The issue in this case was whether, once the requirements of Article 5(2)(k) are met, the U.S. service provider must also have a fixed place of business in South Africa for it to have a Service P.E.

The Johannesburg Tax Court emphasized the phrase "includes especially" append­ed to Article 5(2), and observed that, by using this phrase, the drafters of the treaty intended that the factors referred to in Article 5(2)(k) be made part of the definition referred to in Article 5(1); otherwise, they would not have used the words "includes especially." The Tax Court, therefore held that the contents of Article 5(2)(k) must be read as an integral part of Article 5(1).

Based on this analysis, an enterprise becomes liable for taxation in the nonresident country as soon as its activities fall within the ambit of Article 5(2)(k). There is no need to examine whether a fixed place of business exists under Article 5(1). The definition is composite by virtue of the bridging phrase "includes especially." To break it up and treat the two articles separately would be to ignore the natural and ordinary meaning of the phrase.

CONCLUSION

The Service P.E. clause was first inserted in the U.N. Model Tax Convention in 1980, when electronic commerce was unheard of. It is therefore understandable that the drafters did not intend to impose tax on services provided with no physical presence in the source country. However, with advances in technology, the concept of a fixed base seems to be out of touch with today's business practices. Jurisdictions such as India, Saudi Arabia, and South Africa are changing the face of the old provision. Soon it may no longer be recognizable.

Footnotes

1 An Income Tax Appellate Tribunal is the first judicial appellate authority for try­ing direct tax matters in India.

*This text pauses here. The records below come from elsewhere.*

(** * UUIDv1 Sandwicher: a shallow embedding of [app.py]

    The development follows the layout of the Python module: text helpers
    (hexadecimal formatting and parsing, as the f-strings and [int(_, 16)]
    of the source use them), the [uuid.UUID] value and its [fields], the
    analyzer's version heuristic, the range estimator, the fast encoder and
    the background generation workers with the task registry. *)

From Stdlib Require Import ZArith String Ascii List Lia Bool QArith SpecFloat.
From stdpp Require Import gmap strings list sorting.

Local Open Scope string_scope.
Local Open Scope Z_scope.

(** ** Text: Python [str] values as [string] *)

Module Text.

(** [s[n:]] *)
Fixpoint drop (n : nat) (s : string) : string :=
  match n, s with
  | O, _ => s
  | S n', String _ s' => drop n' s'
  | S _, EmptyString => EmptyString
  end.

(** [s[:n]] *)
Fixpoint take (n : nat) (s : string) : string :=
  match n, s with
  | O, _ => EmptyString
  | S n', String c s' => String c (take n' s')
  | S _, EmptyString => EmptyString
  end.

(** [s[a:b]] for [0 <= a <= b] *)
Definition slice (a b : nat) (s : string) : string := take (b - a) (drop a s).

(** [c * n] for a one-character string *)
Fixpoint repeat_char (c : ascii) (n : nat) : string :=
  match n with
  | O => EmptyString
  | S n' => String c (repeat_char c n')
  end.

(** [s.replace(c, "")] for a single character [c] *)
Fixpoint remove_char (c : ascii) (s : string) : string :=
  match s with
  | EmptyString => EmptyString
  | String a s' =>
      if Ascii.eqb a c then remove_char c s' else String a (remove_char c s')
  end.
(** X27.  searchChatHistory never throws and only reads: it issues no remote
    call, makes no clock reading, and every log and every directory reads and
    stores what it did before. *)
Theorem X27_search_read_only env toLocaleDateString userId query w :
  (∃ answer, fst (searchChatHistory env toLocaleDateString userId query w) = Ok answer)
  ∧ read_only w (snd (searchChatHistory env toLocaleDateString userId query w)).
Proof.
  split.
  { apply safe_try_catch. intros e. apply safe_ret. }
  revert w. change (preserves read_only (searchChatHistory env toLocaleDateString userId query)).
  unfold searchChatHistory.
  apply (preserves_try_catch _ read_only_trans);
    [|intros; apply (preserves_ret _ read_only_refl)].
  apply (preserves_bind _ read_only_trans); [apply sessions_read_only|intros r].
  apply (preserves_bind _ read_only_trans).
  { unfold sessions_list. destruct (ChatSessions.payload r);
      first [apply (preserves_ret _ read_only_refl)
            |apply (preserves_throw _ read_only_refl)]. }
  intros sessions. destruct (length sessions =? 0);
    [apply (preserves_ret _ read_only_refl)|].
  apply (preserves_bind _ read_only_trans); [apply collectChats_read_only|intros info].
  destruct (negb (truthy info)); apply (preserves_ret _ read_only_refl).
Qed.

(** The loop over the summaries touches the logs of these summaries only,
    and adds nothing to the text for a log that is empty. *)
Lemma history_stub_only env n r : preserves (only_log n) (history_stub_fetch env n r).
Proof.
  intros w m Hm. unfold history_stub_fetch.
  destruct (ChatHistory.fetch env r (history_object w n, readings w)) as [a [o k]].
  simpl. by rewrite lookup_insert_ne.
Qed.

Lemma collectChats_window env f sessions info w n :
  n ∉ ids sessions →
  CHAT_HISTORY (snd (collectChats env f sessions info w)) !! n = CHAT_HISTORY w !! n.
Proof.
  revert info w. induction sessions as [|s rest IH]; intros info w Hn; [done|].
  apply not_elem_of_cons in Hn as [Hs Hn]. simpl. unfold bind at 1.
  pose proof (history_stub_only env (id s) get_messages w n Hs) as H1.
  destruct (history_stub_fetch env (id s) get_messages w) as [[r|e] w1]; [|done].
  simpl in H1. unfold bind at 1, history_messages.
  destruct (ChatHistory.payload r) as [l c| | |]; try done;
    unfold ret, throw; try done; unfold bind at 1.
  - destruct (0 <? length l); unfold lift, ret.
    + destruct (chat_lines _ l); [|done]. by rewrite IH.
    + by rewrite IH.
  - simpl. unfold ret. by rewrite IH.
  - simpl. unfold ret. by rewrite IH.
Qed.
(** The errors the scanner builds with [fmt.Errorf], by their format. *)
Inductive Error :=
| ErrOpenFile (cause : OsError)       (* failed to open file: %w *)
| ErrReadCSV (cause : string)         (* failed to read CSV: %w *)
| ErrEmptyCSV                         (* empty CSV file *)
| ErrInsertAny (cause : DbError)      (* failed to insert any records: %w *)
| ErrInsertData (cause : Error)       (* failed to insert data: %w *)
| ErrDirNotExist (path : string)      (* directory does not exist: %s *)
| ErrFindCSV (cause : OsError).       (* failed to find CSV files: %w *)

(** [FileJob] represents a CSV file to be processed. *)
Record FileJob := mkFileJob { FilePath : string; FileName : string }.

(** [ProcessResult] contains the result of processing a CSV file. *)
Record ProcessResult := mkResult {
  ResultPath : string;
  RecordCount : Z;
  ErrorCount : Z;
  Duration : time.Duration;
  ResultError : option Error
}.

(** The totals [displaySummary] prints. *)
Record Summary := mkSummary {
  totalFiles : Z;
  successfulFiles : Z;
  failedFiles : Z;
  totalRecords : Z;
  totalErrors : Z;
  totalDuration : time.Duration
}.

(** The calls to the logger, by their format; the title and the rulers of
    the summary are left out, and its totals are one entry. *)
Inductive LogEntry :=
| LogScanning (directoryPath : string)
| LogNoCSVFiles
| LogFound (n : Z)
| LogWorkers (workerCount : Z)
| LogProcessing (fileName : string)
| LogCompleted (fileName : string) (records errors : Z) (d : time.Duration)
| WarnInsufficientColumns (row : Z) (fileName : string) (got : Z)
| WarnInvalidTimestamp (row : Z) (fileName : string) (timestampStr : string)
| WarnEmptySensorName (row : Z) (fileName : string)
| WarnInvalidValue (row : Z) (fileName : string) (valueStr : string)
| WarnInsertFailed (sensorName : string) (timestamp : time.Time) (err : DbError)
| LogInsertedSome (successCount total : Z)
| LogFileFailed (base : string) (err : Error)
| LogFileOK (base : string) (records errors : Z) (d : time.Duration)
| LogTotals (s : Summary).

(** What opening a file and [reader.ReadAll] give. *)
Inductive FileContent :=
| OpenFailed (err : OsError)
| ReadFailed (err : string)
| Records (records : list (list string)).

(** A directory entry: [entry.Name()] and [entry.IsDir()]. *)
Record DirEntry := mkEntry { Name : string; IsDir : bool }.

(** The answers of the operating system: the error of [os.Stat], the
    result of [os.ReadDir], the content of a file read as CSV, and the time
    [time.Since(startTime)] shows when the result of a file is filled in. *)
Record Env := mkEnv {
  os_Stat : string -> option OsError;
  os_ReadDir : string -> OsError + list DirEntry;
  readCSV : string -> FileContent;
  since : string -> time.Duration
}.

(** Go's [int64] arithmetic wraps around. *)
Definition wrap64 (x : Z) : Z := (x + 2 ^ 63) mod 2 ^ 64 - 2 ^ 63.

(** ** The record parser *)

(** [isHeaderRow] checks if the first row is likely a header. *)
Definition headerWords : list string := ["timestamp"; "time"; "date"; "datetime"].

Definition isHeaderRow (row : list string) : bool :=
  if len row <? 3 then false
  else
    let firstCol := strings.ToLower (strings.TrimSpace (nth 0 row "")) in
    if existsb (fun word => strings.Contains firstCol word) headerWords then true
    else
      match time.Parse time.RFC3339 (strings.TrimSpace (nth 0 row "")) with
      | Some _ => false
      | None => true
      end.

(** The timestamp of a row: RFC 3339 first, then the alternative formats. *)
Definition parseTimestamp (timestampStr : string) : option time.Time :=
  match time.Parse time.RFC3339 timestampStr with
  | Some t => Some t
  | None =>
      match time.Parse time.layoutISONoZone timestampStr with
      | Some t => Some t
      | None => time.Parse time.layoutSpace timestampStr
      end
  end.

(** What one pass of the loop of [parseCSVRecords] does with a row. *)
Inductive RowOutcome :=
| RowSkipped
| RowRejected (warning : LogEntry)
| RowAccepted (reading : SensorData).

(** The body of the loop of [parseCSVRecords] for [records[i]]. *)
Definition parseRow (fileName : string) (i : Z) (record : list string) : RowOutcome :=
  if (len record =? 0)
     || ((len record =? 1) && String.eqb (strings.TrimSpace (nth 0 record "")) "")
  then RowSkipped
  else if len record <? 3 then
    RowRejected (WarnInsufficientColumns (i + 1) fileName (len record))
  else
    let timestampStr := strings.TrimSpace (nth 0 record "") in
    match parseTimestamp timestampStr with
    | None => RowRejected (WarnInvalidTimestamp (i + 1) fileName timestampStr)
    | Some timestamp =>
        let sensorName := strings.TrimSpace (nth 1 record "") in
        if String.eqb sensorName "" then
          RowRejected (WarnEmptySensorName (i + 1) fileName)
        else
          let valueStr := strings.TrimSpace (nth 2 record "") in
          match strconv.ParseFloat valueStr with
          | None => RowRejected (WarnInvalidValue (i + 1) fileName valueStr)
          | Some value =>
              RowAccepted (mkSensorData (time.toUTC timestamp) sensorName value)
          end
    end.

(** The loop of [parseCSVRecords] from row [i] on; [rows] is [records[i:]].
    [errorCount] cannot overflow: it grows by at most one per row. *)
Fixpoint parseRows (fileName : string) (i : Z) (rows : list (list string))
    (sensorData : list SensorData) (errorCount : Z) (warnings : list LogEntry)
  : list SensorData * Z * list LogEntry :=
  match rows with
  | [] => (sensorData, errorCount, warnings)
  | record :: rest =>
      match parseRow fileName i record with
      | RowSkipped => parseRows fileName (i + 1) rest sensorData errorCount warnings
      | RowRejected w =>
          parseRows fileName (i + 1) rest sensorData (errorCount + 1) (warnings ++ [w])
      | RowAccepted d =>
          parseRows fileName (i + 1) rest (sensorData ++ [d]) errorCount warnings
      end
  end.

(** [parseCSVRecords] parses CSV records into [SensorData] structs; the
    result carries the warnings it logs. *)
Definition parseCSVRecords (records : list (list string)) (fileName : string)
  : list SensorData * Z * list LogEntry :=
  let startRow :=
    if (0 <? len records) && isHeaderRow (nth 0 records []) then 1 else 0 in
  parseRows fileName startRow (skipn (Z.to_nat startRow) records) [] 0 [].

(** ** The summary reporter *)

(** One pass of the loop of [displaySummary].  The two file counters stay
    below [len(results)]; the three sums wrap around. *)
Definition summaryStep (acc : Summary * list LogEntry) (result : ProcessResult)
  : Summary * list LogEntry :=
  let '(s, lines) := acc in
  let s' :=
    match ResultError result with
    | Some _ =>
        mkSummary (totalFiles s) (successfulFiles s) (failedFiles s + 1)
                  (totalRecords s) (totalErrors s) (totalDuration s)
    | None =>
        mkSummary (totalFiles s) (successfulFiles s + 1) (failedFiles s)
                  (wrap64 (totalRecords s + RecordCount result))
                  (wrap64 (totalErrors s + ErrorCount result))
                  (totalDuration s)
    end in
  let line :=
    match ResultError result with
    | Some err => LogFileFailed (filepath.Base (ResultPath result)) err
    | None =>
        LogFileOK (filepath.Base (ResultPath result)) (RecordCount result)
                  (ErrorCount result) (Duration result)
    end in
  (mkSummary (totalFiles s') (successfulFiles s') (failedFiles s')
             (totalRecords s') (totalErrors s')
             (wrap64 (totalDuration s' + Duration result)),
   lines ++ [line]).

Definition summaryLoop (results : list ProcessResult) : Summary * list LogEntry :=
  fold_left summaryStep results (mkSummary (len results) 0 0 0 0 0, []).

(** The totals of the report. *)
Definition summaryTotals (results : list ProcessResult) : Summary :=
  fst (summaryLoop results).

(** [displaySummary] displays a summary of the processing results: a line
    per result, then the totals. *)
Definition displaySummary (results : list ProcessResult) : list LogEntry :=
  snd (summaryLoop results) ++ [LogTotals (summaryTotals results)].

(** ** The directory scanner *)

(** The entries [findCSVFiles] keeps: not a directory, and the extension
    is ".csv" whatever its case. *)
Definition isCSVEntry (entry : DirEntry) : bool :=
  negb (IsDir entry)
  && String.eqb (strings.ToLower (filepath.Ext (Name entry))) ".csv".

(** The loop of [findCSVFiles] over the entries. *)
Fixpoint collectCSV (directoryPath : string) (entries : list DirEntry)
    (csvFiles : list FileJob) : list FileJob :=
  match entries with
  | [] => csvFiles
  | entry :: rest =>
      if IsDir entry then collectCSV directoryPath rest csvFiles
      else if String.eqb (strings.ToLower (filepath.Ext (Name entry))) ".csv" then
        collectCSV directoryPath rest
          (csvFiles ++ [mkFileJob (filepath.Join directoryPath (Name entry)) (Name entry)])
      else collectCSV directoryPath rest csvFiles
  end.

2 ABB FZ-LLC v. Deputy Commr. of Income tax (International Taxation), [2017] 83 taxmann.com 86.

3 Article 5(2)(i) of the India-U.A.E. tax treaty provides that a non-resident has a Service P.E. in the source country if it furnishes services through its employees in the source country and such services continue for a period of more than nine months in a 12-month period.

4 Formula One World Championship Ltd. v. Commr. of Income-tax, (IT)-3, Delhi, [2017] 80 taxmann.com 347 (SC); judgement dated April 24, 2017. In the case, a U.K. resident licensed the use of certain intangible property to an Indian com­pany that operated a Formula One grand prix race in India. The U.K. resident received a fixed fee of $40 million. The build-up for the race and the race itself took place over a limited period of time using a track facility owned by a third person. Affiliates of the U.K. resident exercised media and title sponsorship rights in India. In broad terms, the limited period leading up to the race repre­sented the entire period during which business was conducted in India. The Indian Supreme Court held that the U.K. resident maintained a P.E. in India and the license fee paid to the U.K. resident was fully taxable.

5 The Tribunal, however, held that this issue will only have any bearing on the issues under considerations if on examination of facts it is concluded that the activities of the taxpayer do not fall under any of the articles of the tax treaty.

6 Explanation after section 9(2) of the Income-Tax Act, 1961.

7 The Tribunal, however, ultimately held that consideration for services is in the nature of Royalties under the India-U.A.E. Tax Treaty.

8 127 F.2d 260.

9 AB LLC and BD Holdings LLC v. Commr. SARS, (13276) [2015] ZATC 2.